05/09/2017 - 02/12/2017


The exhibition features over 80 pieces of antique Chinese boxes dating from the Han to Qing dynasties. All are selected from nine local private collections, which comprehensively demonstrate the dynamic development of Chinese boxes.

In Chinese belief, box embraces blessings of happiness, union, wealth and wish fulfillment. They are made of a wide range of materials like jade, lacquer, porcelain and wood. Ancient Chinese made good use of different forms of box for holding food, incense, cosmetic powder or stationery. The interesting styles of these boxes are well presented in this exhibition.

Lenders to the Exhibition Buer Zhai, Kwong Yee Che Tong, Collection of Mr. and Mrs. George Lee, Songyin Ge, Jingxing Tang, Songde Tang, Xianxi Tang, Yuyin Tang, Ze’en Tang

The Perfect Box

Heaven is equated to yang and Earth yin. Heaven is round and Earth square. Combining round and square merges yang and yin to generate life force. Standard Chinese box is round, alluding to the shape of Heaven; content in the box symbolises materials of the Earth. Box must have a lid; combining the two makes a perfect unity, engendering happiness and union. Hence box is celestial creation where all substances in the universe are contained.

Twin Harmony is an interesting pair of Chinese fairies, one holding a lotus flower and the other a large box. Chinese pronunciation of lotus and box together rhymes with harmony hehe. Such auspicious combination is immensely popular for the people.

Ancestors used the twin fairy box to convey triple messages: every wish would be fulfilled; every match a happy marriage; and all seasons temperate. The box was like a treasure container filled with life-long wealth. For this reason, Chinese produced numerous good-luck boxes. They were popular gifts for happy occasions and festivals, and those made in gold, silver and jade being the most precious.

However, gold, silver and jade were far too costly. Hence large boxes were usually made of lacquer or porcelain. Since wood was less malleable to turn into round shape, most wooden boxes were often square or rectangular, most practical for containing stationery such as paper, brush, ink slab and inkstone.

As a container, a gift box could not be empty or else it would bring bad luck. The most common was red lacquer box in which special food for festivals, fruit in season and health-conducive herbs were put. As red denoted felicity, red boxes were singularly appropriate for weddings.

From the Han dynasty onward, incense was used by intellectuals and the upper class to scent clothes and eradicate body odours. In folk belief, incense had the power to ward off evil. Boxes containing incense cakes or pellets became indispensable for the upper class as well as constituting the best gift choice.

Another type of box used by ladies in ancient time was that to contain cosmetic powder for perfect skin smooth as ice and white as jade.
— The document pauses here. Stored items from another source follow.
(** C21: when [iot_tls_connect] reports SUCCESS with server verification on, the handshake has
    succeeded and the certificate verification result, read after it, is 0: an unverified server is
    never accepted; and the connection parameters given are those stored. *)
Theorem tls_connect_verifies {W : Type} {tls : Mbedtls W} (fuel : nat) (n : Network)
    (params : option TLSConnectParams) (w : W) n' w' :
  iot_tls_connect fuel (Some n) params w = Done (SUCCESS, n', w') ->
  let p := match params with Some p => p | None => tlsConnectParams n end in
  ServerVerificationFlag p = true ->
  n' = Some (mkNetwork p 0) /\
  exists w1 w2, mbedtls_ssl_handshake w1 = (0, w2) /\
    (mbedtls_ssl_get_verify_result (mbedtls_ssl_get_record_expansion w2).2).1 = 0.
Proof.
  intros H p Hv.
  assert (Hpost : wp partial (iot_tls_connect fuel (Some n) params) (fun '(rc, n') _ =>
    rc = SUCCESS -> n' = Some (mkNetwork p 0) /\
    exists w1 w2, mbedtls_ssl_handshake w1 = (0, w2) /\
      (mbedtls_ssl_get_verify_result (mbedtls_ssl_get_record_expansion w2).2).1 = 0) w).
  2: { by apply (wp_done _ _ _ _ _ _ Hpost H). }
  clear H. unfold iot_tls_connect.
  set (n1 := match params with Some p => _ | None => n end).
  assert (Hn1 : tlsConnectParams n1 = p) by (unfold n1, p; by destruct params as [[]|]).
  rewrite Hn1, Hv. cbv zeta.
  assert (U : forall ok e n k w, e <> SUCCESS ->
    (forall w, wp partial k (fun '(rc, n') _ => rc = SUCCESS -> n' = Some (mkNetwork p 0) /\
      exists w1 w2, mbedtls_ssl_handshake w1 = (0, w2) /\
        (mbedtls_ssl_get_verify_result (mbedtls_ssl_get_record_expansion w2).2).1 = 0) w) ->
    wp partial (unless (W := W) ok e n k) (fun '(rc, n') _ => rc = SUCCESS -> n' = Some (mkNetwork p 0) /\
      exists w1 w2, mbedtls_ssl_handshake w1 = (0, w2) /\
        (mbedtls_ssl_get_verify_result (mbedtls_ssl_get_record_expansion w2).2).1 = 0) w).
  { intros ok e n2 k w1 He Hk. unfold unless. destruct ok; [apply Hk|]. by apply wp_ret. }
  assert (C : forall {A} (f : W -> Z * W) (k : Z -> M W A) Q w1,
    (forall r w2, wp partial (k r) Q w2) -> wp partial (bind (call f) k) Q w1).
  { intros A f k Q w1 Hk. apply wp_bind. unfold wp at 1, call. destruct (f w1) as [r w2]. apply Hk. }
  do 8 apply wp_bind, wp_modify.
  do 6 (apply C; intros ? ?; apply U; [try case_goal; try case_goal; done|]; intros ?).
  apply C; intros ? ?; apply U; [done|]; intros ?.
  do 4 apply wp_bind, wp_modify. apply C; intros ? ?; apply U; [done|]; intros ?.
  apply wp_bind, wp_modify. do 2 (apply C; intros ? ?; apply U; [done|]; intros ?).
  apply wp_bind, wp_modify, wp_bind.
  eapply (wp_mono _ _ (fun shaken w2 => shaken = true -> exists w1, mbedtls_ssl_handshake w1 = (0, w2))).
  { unfold tls_handshake. apply (wp_loop partial (fun _ _ => True) (fun _ _ => O)); [done| |done].
    intros _ v1 _. apply wp_bind. unfold wp at 1, call.
    destruct (mbedtls_ssl_handshake v1) as [rh v2] eqn:E. cbn [owp]. destruct (rh =? 0) eqn:Er.
    - apply wp_ret. intros _. exists v1. rewrite E. f_equal. lia.
    - destruct (is_retry rh); by apply wp_ret. }
  intros shaken v2 Hs. unfold unless. destruct shaken; [|by apply wp_ret].
  destruct (Hs eq_refl) as [v1 Hw1]. apply wp_bind. unfold wp at 1, call.
  destruct (mbedtls_ssl_get_record_expansion v2) as [rx v3] eqn:E3. cbn [owp].
  apply wp_bind, wp_bind. unfold wp at 1, call.
  destruct (mbedtls_ssl_get_verify_result v3) as [fl v4] eqn:E4. cbn [owp].
  apply wp_ret, wp_bind, wp_modify, wp_ret. destruct (fl =? 0) eqn:Ef; [|done]. intros _.
  assert (fl = 0) as -> by lia. split; [done|]. exists v1, v2. rewrite E3. cbn [snd]. by rewrite E4.
Qed.

Lemma tls_connect_verifies_witness :
  let p := mkTLSConnectParams None None None None 8883 2000 true in
  Some (mkNetwork p 0) = Some (mkNetwork p 0) /\
  exists w1 w2 : tls_sim, mbedtls_ssl_handshake w1 = (0, w2) /\
    (mbedtls_ssl_get_verify_result (mbedtls_ssl_get_record_expansion w2).2).1 = 0.
Proof.
  apply (tls_connect_verifies 5
    (mkNetwork (mkTLSConnectParams None None None None 8883 2000 true) 7) None (mkTlsSim 0 [] [] 2)
    (Some (mkNetwork (mkTLSConnectParams None None None None 8883 2000 true) 0)) (mkTlsSim 0 [] [] 2));
    reflexivity.
Defined.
Ideal containers would therefore be best made of white jade, followed by white porcelain imitating snow and last, green glaze resembling jade.

Chinese society underwent fundamental changes in the late Ming dynasty when affluent merchant steered both economic and art development. These merchants had a penchant for displaying wealth, but they were ignorant about paintings, calligraphy and antiques. To compensate for their limitations, they amassed contemporary objects d’art posing as art collectors.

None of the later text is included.